Fri Mar 27, 2015 3:18 pm

Quoting rcair1 (Reply 10):
No. Terrorism is violence/terror used to affect political change. We have no evidence that this was such an act.
If, it turns out to be confirmed that the copilot did this on purpose, then it is murder.
If it turns out there there was a political motivation - like 911 - then it is terrorism.

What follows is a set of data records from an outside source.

(** One admission: every counter stays within its capacity, and the allowance
    of [k] pays for what is admitted on it. *)
Lemma admission_step s t t_end a k :
  (t <= am_time a <= t_end)%Z -> (0 < am_weight a)%Z -> am_client a <> gk -> K (am_client a) ->
  all_counted s t -> K k -> (t_end <= t + window_of k)%Z ->
  let '(r, s1) := admit_script (am_client a) gk (am_weight a) cc cw gc gw s (am_time a) in
  all_counted s1 (am_time a) /\
  ((if admitted r && (bool_decide (am_client a = k) || bool_decide (gk = k)) then am_weight a else 0) +
   allowance k t_end (rd_view s1 (am_time a) k) <= allowance k t_end (rd_view s t k))%Z.
Proof.
  intros Ht Hw Hk Hca Hc Htr Hwin.
  assert (Hc1 : forall k', K k' ->
    (allowance k' t_end (rd_view s (am_time a) k') <= allowance k' t_end (rd_view s t k'))%Z /\
    counted k' (rd_view s (am_time a) k')).
  { intros k' Hk'. rewrite (rd_view_ages s t (am_time a)) by lia. apply aged_allowance; [lia|by apply Hc]. }
  destruct (fits (am_client a) gk (am_weight a) cc gc s (am_time a)) eqn:Ef.
  2: { destruct (script_refuses (am_client a) gk (am_weight a) cc cw gc gw Hcw Hgw s (am_time a) Ef)
         as (ms & sc & -> & _). cbn [admitted andb]. split; [intros k' Hk'; by apply Hc1|].
       destruct (Hc1 k Htr). lia. }
  destruct (script_admits (am_client a) gk (am_weight a) cc cw gc gw Hk Hw Hcw Hgw ltac:(lia) ltac:(lia)
    s (am_time a)) as (s1 & -> & V1 & V2 & V3); [by apply counted_used, Hc1|by apply counted_used, Hc1|done|].
  cbn [admitted andb]. unfold fits in Ef. apply andb_true_iff in Ef as [Ef1%Z.leb_le Ef2%Z.leb_le].
  assert (Cc : capacity_of (am_client a) = cc /\ window_of (am_client a) = cw).
  { unfold capacity_of, window_of. by rewrite !bool_decide_eq_false_2 by congruence. }
  assert (Cg : capacity_of gk = gc /\ window_of gk = gw).
  { unfold capacity_of, window_of. by rewrite !bool_decide_eq_true_2. }
  destruct Cc as [Cc Wc], Cg as [Cg Wg].
  assert (Hs : forall k', K k' -> k' = am_client a \/ k' = gk -> (t_end <= am_time a + window_of k')%Z ->
    (am_weight a + allowance k' t_end (rd_view s1 (am_time a) k') <= allowance k' t_end (rd_view s (am_time a) k'))%Z).
  { intros k' Hk' [-> | ->] Hwk.
    - rewrite V1. rewrite <- Wc. apply consumed_allowance; [done|done|by apply Hc1|]. by rewrite Cc.
    - rewrite V2. rewrite <- Wg. apply consumed_allowance; [done|done|by apply Hc1|]. by rewrite Cg. }
  split.
  - intros k' Hk'. destruct (decide (k' = am_client a)) as [->|Hn1].
    + rewrite V1. unfold counted. pose proof (counted_used _ _ _ (proj2 (Hc1 _ Hca))). rewrite Cc. lia.
    + destruct (decide (k' = gk)) as [->|Hn2]; [|rewrite V3 by done; by apply Hc1].
      rewrite V2. unfold counted. pose proof (counted_used _ _ _ (proj2 (Hc1 _ Hgk))). rewrite Cg. lia.
  - destruct (Hc1 k Htr) as [Hle _]. destruct (bool_decide (am_client a = k)) eqn:E1; bools; cbn [orb].
    + specialize (Hs k Htr (or_introl (eq_sym E1)) ltac:(lia)). lia.
    + destruct (bool_decide (gk = k)) eqn:E2; bools.
      * specialize (Hs k Htr (or_intror (eq_sym E2)) ltac:(lia)). lia.
      * rewrite V3 by congruence. lia.
Qed.
(* ===== verification/Api.v ===== *)
(** * HTTP interface ([api/limits.py], [api/routes.py], [api/app.py])

    Request bounds, the endpoints in the order the routes perform their steps,
    the translation of exceptions to responses and the correlation middleware.
    A request body arrives parsed and validated by the framework; a response is
    its status, code and the headers the application sets. *)
From S2P Require Import Prelude PyStr PyFloat PyDecimal Schemas Errors Registry Pricing PyNum Deadline Json Validation Observability PyUuid Telemetry Effects Regex Features QualityFeatures Policy Routing Predictor Inference Adaptive AdaptiveConfig Chat RateLimit.

(** ** Request bounds *)

Record RequestLimitSettings := mk_RequestLimitSettings {
  max_prompt_characters : Z;
  limit_max_output_tokens : Z
}.

Definition RequestLimitSettings_ok (s : RequestLimitSettings) : bool :=
  in_bounds 100000 (max_prompt_characters s) && in_bounds 8192 (limit_max_output_tokens s).

(** [RequestLimitSettings.validate_request] *)
Definition validate_request (s : RequestLimitSettings) (r : InferenceRequest) : result exn unit :=
  let total_characters := Z.of_nat (length (prompt r) + length (default [] (system_prompt r))) in
  if (max_prompt_characters s <? total_characters)%Z
  then Raise (RequestLimitExceededError (py "prompt_limit_exceeded"))
  else if (limit_max_output_tokens s <? rq_max_output_tokens r)%Z
  then Raise (RequestLimitExceededError (py "output_limit_exceeded"))
  else Ok tt.

(** ** Limiters

    [InferenceRateLimiter] is a protocol; its contract is what the routes rely
    on: admission has no effect but observations, and refuses with errors the
    interface maps, or with the [OverflowError] of a wait out of range. *)
Class InferenceRateLimiter := {
  lm_admit : pystr -> InferenceKind -> RequestDeadline -> M unit;
  lm_ready : result exn bool
}.

Definition refusal (e : exn) : Prop :=
  e = Exn C_InferenceDeadlineExceededError \/ e = Exn C_RateLimitUnavailableError \/
  (exists after scope, e = RateLimitExceededError after scope /\ (1 <= after)%Z) \/ e = Exn C_OverflowError.

Class LimiterContract (L : InferenceRateLimiter) : Prop := {
  lm_admit_spec : forall identity kind d w,
    post (lm_admit identity kind d) w (fun r w' =>
      quiet w w' /\ match r with Ok _ => True | Raise e => refusal e end)
}.

Definition DisabledRateLimiter {E : Env} : InferenceRateLimiter :=
  {| lm_admit := fun _ _ d => disabled_admit d; lm_ready := Ok true |}.
(** However [application_service] ends, every client it opened is closed. *)
Lemma application_ran {A} ms (body : InferenceService -> L A) p :
  (forall s, bounded ms (body s)) ->
  ended (Opening R_http :: Opening R_database :: ms) p (application_service fake vercel body p).2.
Proof.
  intros Hb. unfold application_service.
  assert (Hnone : ended (Opening R_http :: Opening R_database :: ms) p p).
  { split; [|done]. exists []. rewrite app_nil_r. split_and!; [done|apply balanced_nil|apply sublist_nil_l]. }
  unfold mbind at 1, L_bind at 1, lift_L at 1. destruct database_settings as [db|e]; [|exact Hnone].
  unfold mbind at 1, L_bind at 1, lift_L at 1. destruct gateway_settings_from_environment as [gateway|e]; [|exact Hnone].
  unfold mbind at 1, L_bind at 1, lift_L at 1.
  destruct inference_deadline_settings as [deadline|e] eqn:Edl; [|exact Hnone].
  unfold mbind at 1, L_bind at 1, open_resource, mbind at 1, L_bind at 1, lift_L at 1.
  destruct (open_outcome R_http) as [[]|e]; [|exact Hnone].
  destruct (composition_offers_models fake vercel deadline gateway) as (s & s' & -> & Ec & _);
    [by apply deadline_positive|].
  unfold log_event at 1, mbind at 1, L_bind at 1, lift_L at 1. unfold mbind at 1, L_bind at 1. rewrite Ec.
  unfold lift_L at 1, mbind at 1, L_bind at 1, set_database at 1. cbn [pr_app pr_log pr_obs].
  unfold try_finally at 1.
  set (p1 := mk_process (pr_app p) false (pr_log p ++ [Opened R_http]) (pr_obs p)).
  destruct (connected_ran ms db s' body p1 Hb eq_refl) as (l & El & Bl & Sl & Il).
  destruct ((s0 ← connect_telemetry db s'; body s0) p1) as [res p2]. cbn [snd] in El, Il.
  pose proof (released_ended ms p p2 l El Bl Sl Il) as Hr.
  by destruct (release_clients p2) as [[[]|e] p3].
Qed.

(** ** Startup as a function of the settings

    [startup]: the state that is served, or the first exception of the settings
    and of the composition, when every client can be created. *)
Definition composed_service (db : DatabaseSettings) (gateway : GatewaySettings) (deadline : float) :
    result exn InferenceService :=
  s ← create_development_service fake deadline;
  s ← configure_gateway vercel s gateway;
  Ok (match database_url db with
      | Some _ => with_telemetry s (telemetry_timeout_seconds db)
      | None => s
      end).

Lemma composed_from db gateway deadline : inference_deadline_settings = Ok deadline ->
  exists s s', create_development_service fake deadline = Ok s /\
    configure_gateway vercel s gateway = Ok s' /\
    composed_service db gateway deadline =
      Ok (match database_url db with
          | Some _ => with_telemetry s' (telemetry_timeout_seconds db)
          | None => s'
          end) /\
    list_models s' = DEVELOPMENT_MODELS ++ match gs_api_key gateway with Some _ => REAL_MODELS | None => [] end.
Proof.
  intros Ed. destruct (composition_offers_models fake vercel deadline gateway) as (s & s' & E1 & E2 & _ & Hl);
    [by apply deadline_positive|].
  exists s, s'. split_and!; [done|done| |done]. unfold composed_service. rewrite E1. rsimpl.
  rewrite E2. by rsimpl.
Qed.

Lemma composed_without_telemetry deadline gateway s s' :
  create_development_service fake deadline = Ok s -> configure_gateway vercel s gateway = Ok s' ->
  sv_telemetry s' = None.
Proof.
  unfold create_development_service, configure_gateway, new_InferenceService.
  intros (reg & _ & (res & _ & H)%bind_ok)%bind_ok. destruct (f_leb deadline f_zero); [done|]. injection H as <-.
  destruct (gs_api_key gateway); [|by intros [= <-]].
  intros (reg' & _ & (res' & _ & H)%bind_ok)%bind_ok. by injection H as <-.
Qed.

Definition limiter_of (settings : RateLimitSettings) : result exn InferenceRateLimiter :=
  if negb (rl_required settings) then Ok DisabledRateLimiter
  else
    _ ← redis_address settings;
    secret ← new_RedisRateLimiter settings;
    Ok (RedisRateLimiter settings secret py_int eval_script ping).

Definition configured_state (s : InferenceService) (limiter : InferenceRateLimiter) : result exn app_state :=
  config ← adaptive_routing_config;
  runtime ← build_adaptive_runtime read_directory validator s config;
  model_id ← default_model_setting;
  chat ← build_chat_orchestration_service s model_id runtime;
  Ok (mk_app_state s runtime (config_enabled config) (Some chat) limiter true).

Definition startup : result exn app_state :=
  db ← database_settings;
  gateway ← gateway_settings_from_environment;
  deadline ← inference_deadline_settings;
  s ← composed_service db gateway deadline;
  settings ← rate_limit_settings;
  limiter ← limiter_of settings;
  configured_state s limiter.

Definition served (l : list lifecycle_event) : list app_state :=
  omap (fun e => match e with Served a => Some a | _ => None end) l.

Lemma served_app l k : served (l ++ k) = served l ++ served k.
Proof. apply omap_app. Qed.

(** Every client is created and closed; the probe may fail but not be cancelled. *)
Record clients_work : Prop := {
  cw_open : forall r, open_outcome r = Ok tt;
  cw_close : forall r, close_outcome r = Ok tt;
  cw_probe : match probe_outcome with Raise e => is_exception e = true | Ok _ => True end
}.

Definition serving (spec : result exn app_state) : list app_state :=
  match spec with Ok a => [a] | Raise _ => [] end.

(** [runs m spec]: [m] serves the state of [spec] and ends as serving it ends,
    or raises the exception of [spec] and serves nothing. *)
Definition runs (m : L unit) (spec : result exn app_state) : Prop :=
  forall p, (m p).1 = (_ ← spec; serve_outcome) /\ served (pr_log (m p).2) = served (pr_log p) ++ serving spec.

(** A step that succeeds and serves nothing. *)
Definition passes {A : Type} (m : L A) (a : A) : Prop :=
  forall p, (m p).1 = Ok a /\ served (pr_log (m p).2) = served (pr_log p).

Lemma runs_lift {A} (r : result exn A) f spec :
  (forall a, r = Ok a -> runs (f a) (spec a)) -> runs (x ← lift_L r; f x) (x ← r; spec x).
Proof.
  intros H p. unfold mbind at 1 3, L_bind, lift_L. destruct r as [a|e]; [by apply H|].
  cbn. by rewrite app_nil_r.
Qed.

Lemma runs_after {A} (m : L A) a f spec : passes m a -> runs (f a) spec -> runs (x ← m; f x) spec.
Proof.
  intros Hm Hf p. destruct (Hm p) as [H1 H2]. unfold mbind at 1 3, L_bind.
  destruct (m p) as [r p1]. cbn [fst snd] in H1, H2. subst r. rewrite <- H2. apply Hf.
Qed.

Lemma runs_finally m f u spec : passes f u -> runs m spec -> runs (try_finally m f) spec.
Proof.
  intros Hf Hm p. destruct (Hm p) as [H1 H2]. unfold try_finally. destruct (m p) as [r p1].
  destruct (Hf p1) as [H3 H4]. destruct (f p1) as [r2 p2]. cbn [fst snd] in *. subst r2. cbn [fst snd].
  by rewrite H4.
Qed.

Lemma passes_bind {A B} (m : L A) (f : A -> L B) a b : passes m a -> passes (f a) b -> passes (x ← m; f x) b.
Proof.
  intros Hm Hf p. destruct (Hm p) as [H1 H2]. unfold mbind, L_bind. destruct (m p) as [r p1].
  cbn [fst snd] in H1, H2. subst r. rewrite <- H2. apply Hf.
Qed.

Lemma passes_ret {A} (a : A) : passes (mret a) a.
Proof. by intros p. Qed.
Lemma passes_set_database b : passes (set_database b) tt.
Proof. by intros p. Qed.
Lemma passes_observe g : passes (observe_L g) tt.
Proof. by intros p. Qed.

Lemma passes_open r : clients_work -> passes (open_resource r) tt.
Proof.
  intros C p. unfold open_resource, mbind, L_bind, lift_L, log_event. rewrite (cw_open C). cbn.
  by rewrite served_app, app_nil_r.
Qed.

Lemma passes_close r : clients_work -> passes (close_resource r) tt.
Proof.
  intros C p. unfold close_resource, mbind, L_bind, lift_L, log_event. rewrite (cw_close C). cbn.
  by rewrite served_app, app_nil_r.
Qed.

Lemma passes_release : clients_work -> passes release_clients tt.
Proof.
  intros C p. destruct (release_clients_log p) as [r Er].
  assert (Hr : (release_clients (PO := PO) p).1 = Ok tt).
  { unfold release_clients, try_finally, close_resource, mbind, L_bind, log_event, lift_L. rewrite !(cw_close C).
    by destruct (pr_database p). }
  split; [done|]. rewrite Er. cbn [snd pr_log]. rewrite !served_app.
  by destruct (pr_database p); cbn; rewrite ?app_nil_r.
Qed.

(** A probe that fails is logged and tolerated. *)
Lemma passes_probe : clients_work ->
  passes (except_exception probe_database (observe_L telemetry_startup_probe_failed)) tt.
Proof.
  intros C p. pose proof (cw_probe C) as Hp.
  unfold except_exception, probe_database, mbind, L_bind, log_event, lift_L.
  destruct probe_outcome as [[]|e]; [|rewrite Hp]; cbn [fst snd observe_L pr_log];
    by rewrite served_app, app_nil_r.
Qed.

Lemma passes_connect db s : clients_work ->
  passes (connect_telemetry db s)
    (match database_url db with Some _ => with_telemetry s (telemetry_timeout_seconds db) | None => s end).
Proof.
  intros C. unfold connect_telemetry. destruct (database_url db).
  - apply passes_bind with tt; [by apply passes_open|]. apply passes_bind with tt; [apply passes_set_database|].
    apply passes_bind with tt; [by apply passes_probe|apply passes_ret].
  - apply passes_bind with tt; [apply passes_observe|apply passes_ret].
Qed.

(** [x ← lift_L r; f x] in one process. *)
Lemma bind_lift {A B} (r : result exn A) (f : A -> L B) p :
  (x ← lift_L r; f x) p = match r with Ok a => f a p | Raise e => (Raise e, p) end.
Proof. by destruct r. Qed.

Lemma bind_app {B} g (f : unit -> L B) p :
  (x ← set_app g; f x) p = f tt (mk_process (g (pr_app p)) (pr_database p) (pr_log p) (pr_obs p)).
Proof. done. Qed.

Lemma bind_log {B} ev (f : unit -> L B) p :
  (x ← log_event ev; f x) p = f tt (mk_process (pr_app p) (pr_database p) (pr_log p ++ [ev]) (pr_obs p)).
Proof. done. Qed.

Lemma runs_configure s l : runs (configure_and_serve read_directory validator s l) (configured_state s l).
Proof.
  intros p. unfold configure_and_serve, configured_state. rewrite bind_app, bind_lift.
  destruct adaptive_routing_config as [config|e]; [|split; [reflexivity|symmetry; apply app_nil_r]]; rsimpl.
  rewrite bind_app, bind_lift.
  destruct build_adaptive_runtime as [runtime|e]; [|split; [reflexivity|symmetry; apply app_nil_r]]; rsimpl.
  rewrite bind_app, bind_lift.
  destruct default_model_setting as [model_id|e]; [|split; [reflexivity|symmetry; apply app_nil_r]]; rsimpl.
  rewrite bind_lift.
  destruct build_chat_orchestration_service as [chat|e]; [|split; [reflexivity|symmetry; apply app_nil_r]].
  rewrite bind_app. unfold serve_initialized. rewrite bind_app.
  unfold try_finally, serve. rewrite bind_log. unfold lift_L, set_app.
  split; [reflexivity|]. cbn [snd pr_log serving]. apply served_app.
Qed.

Lemma runs_limiter body spec : clients_work ->
  (forall l, runs (body l) (spec l)) ->
  runs (rate_limiter_service py_int eval_script ping body)
    (settings ← rate_limit_settings; limiter ← limiter_of settings; spec limiter).
Proof.
  intros C Hb. apply runs_lift. intros settings _. unfold limiter_of.
  destruct (negb (rl_required settings)); [apply Hb|].
  destruct (redis_address settings) as [address|e] eqn:Ea;
    [|intros p; unfold mbind at 1 3, L_bind, lift_L; cbn; by rewrite app_nil_r].
  apply runs_after with address; [by intros p|]. apply runs_after with tt; [by apply passes_open|].
  apply runs_finally with tt; [by apply passes_close|].
  destruct (new_RedisRateLimiter settings) as [secret|e] eqn:Es.
  - apply runs_after with secret; [by intros p|]. apply Hb.
  - intros p. cbn. by rewrite app_nil_r.
Qed.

Here in the U.S., it is merely workplace violence. I will not argue your definition of terrorism, as it is the most common (first definition when searched). That being said, when an individuals personal motivation(s) leads them to take a plane full of 'innocent' people/civilians (anyone not acting in an official military role) and slams it into the side of a mountain, it will certainly cause a state of fear (Terror, by definition) among the civilians onboard and in the minds of those hearing about the tragedy. The results of such actions are derived from a person(s) without the mental capacity or compassion for life. Plain and simple. I am not a PCer. You can play with any definition you desire. The actions of the 9/11 terrorists and the pilot in this case are identical. They took an airplane and brutally killed/murdered everyone onboard ...... needlessly. Cowardly. You claim that the 9/11 case was politically motivated. Religiously motivated is more likely. I believe that any person(s) that will take human life in this manner are mentally unstable (putting it lightly). Whether for religious reasons or personal reasons. They are not 'right' in the head. They are evil. These types of people will continue to conduct acts of terror (a state of fear). Folks can play with the PC definitions all they want. BTW, the 9/11 pilots also crashed those airplanes with all people onboard .... on purpose.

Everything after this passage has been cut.